Tuesday, September 14, 2010

The Law is a Poor Substitute for Morality

It is too bad that we think that the law can be a substitute for common sense, decency or fair play. It can’t be. We Americans are all about protecting our rights under the law and our freedoms. But don’t we also have a moral obligation to do what is right for society at large? Isn’t the price for freedom about doing the right thing without having to create a law in the first place?

If everyone just did what was plainly right and commonly seen as being in the public interest, there would be less need for laws and lawyers. We have 1.1 million lawyers in the United States. Japan, which has a population half our size, has just 23,000 active attorneys. How does Japan get along with so few attorneys?

Here in America, anything that is not explicitly outlawed is deemed to be “legal”. It is just the opposite in Japan. If it is not explicitly allowed by the law, you should assume it is illegal. The Japanese system provides regulators with wide discretionary authority to decide what is allowed and what is not.
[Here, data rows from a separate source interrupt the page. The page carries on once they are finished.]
(* ===== verification/Process.v ===== *)
(** * The tunnel process: [process.go] (type [ProcessManager])

    The embedded Xray instance, the name resolver and the routing commands are
    the environment of a call: [start_env] and [stop_env] hold what they
    answered.  Every operation is the body of one critical section of
    [pm.mu] and returns the manager's next state with the effects it had, in
    order; [Stop] releases the mutex before it closes the engine, so it is two
    sections, and [lifecycleMu] is the [m_closing] field of a machine.  Log
    lines are not recorded. *)

From S2P Require Import Prelude GoStrings Settings Servers Config.

(** [engineHandle]: an engine, by its serial number. *)
Abbreviation engine := nat (only parsing).

Record ProcessManager := mkPM {
  pm_box : option engine;
  pm_running : bool;
  pm_startedAt : Time;
  pm_lastErr : string;
  pm_routeHost : string;
  pm_routeReady : bool;
  pm_routeMode : string;
  pm_guardStarted : bool;
  pm_generation : Z
}.

#[export] Instance ProcessManager_eta : Eta ProcessManager := fun p =>
  mkPM (pm_box p) (pm_running p) (pm_startedAt p) (pm_lastErr p) (pm_routeHost p)
    (pm_routeReady p) (pm_routeMode p) (pm_guardStarted p) (pm_generation p).

Definition NewProcessManager : ProcessManager := mkPM None false zero_time "" "" false "" false 0.

Definition routeTPROXY : string := "tproxy".

Record ProcessStatus := mkStatus {
  ps_Generation : Z;
  ps_Running : bool;
  ps_RouteReady : bool;
  ps_PID : Z;
  ps_UptimeSec : Z;
  ps_Error : string;
  ps_RoutingMode : string
}.

(** [int64(d.Seconds())] truncates towards zero. *)
Definition whole_seconds (d : Duration) : Z := Z.quot d Second.

Definition Status (now : Time) (pm : ProcessManager) : ProcessStatus :=
  mkStatus (pm_generation pm) (pm_running pm) (pm_routeReady pm) 0
    (if pm_running pm then whole_seconds (now - pm_startedAt pm) else 0%Z)
    (pm_lastErr pm)
    (if pm_running pm then pm_routeMode pm else "").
I am frustrated and angry with how people follow “the letter of the law”, but pervert and abuse the clear intent of the law. Take the ban on marketing cigarettes to children. When I attended a Tobacco-Free Charlotte County meeting organized by the Charlotte County Health Department last week, I learned for the first time how tobacco companies are getting around the prohibition of marketing cigarettes to minors. It really makes me mad.

For example, I didn’t know that you could convert cigarettes into “cigars” to get around the law, simply by changing the packaging. I had never heard of nicotine laced toothpicks, swizzle sticks, lip-balm, candy flavored tobacco (snuff) and candy-flavored nicotine drops that look like harmless breath mints.

To me nicotine laced products are all drug delivery systems that should simply be banned. Now that the FDA has the authority to regulate the manufacturing, marketing and sale of tobacco products, I hope they’ll get to work. In the meantime, tobacco companies and others continue to devise new ways to evade the law and create a new generation of addicts. It is reprehensible.

There is hardly a person in this country that doesn’t know that nicotine is a habit forming, potentially lethal substance. Nicotine laced products, including smokeless tobacco, are being marketed under the guise of being smoking-cessation products. In reality many of these products are being used as just another way of turning our kids into nicotine addicts. Who do they think they are kidding?

What’s the harm of nicotine-laced products? It is widely assumed that tar and other substances in tobacco smoke are the cancer causing agents in cigarettes. Get rid of the smoke and you get rid of the problem. But recent studies have made a strong connection between nicotine itself and cancer. The thought is that, over time, nicotine impairs the immune system and your body’s ability to fight and destroy cancer cells.

To avoid the high federal excise tax on cigarettes, tobacco retailers are now taking advantage of a loophole in the law with new “roll your own” machines. The new machines, being deployed at tobacco shops across the country, produce a carton of cigarettes in about 8 minutes using loose tobacco, which is exempt from federal taxes. A carton of roll your own costs just $21, about half the price of a carton of regular cigarettes.

When an existing law does not do what it was intended to do, we enact more laws to close such “loopholes.” The fact is that people who are intent on circumventing the law will always find a work around. If it is very profitable and illegal they’ll just go underground. The law is surely no substitute for morality.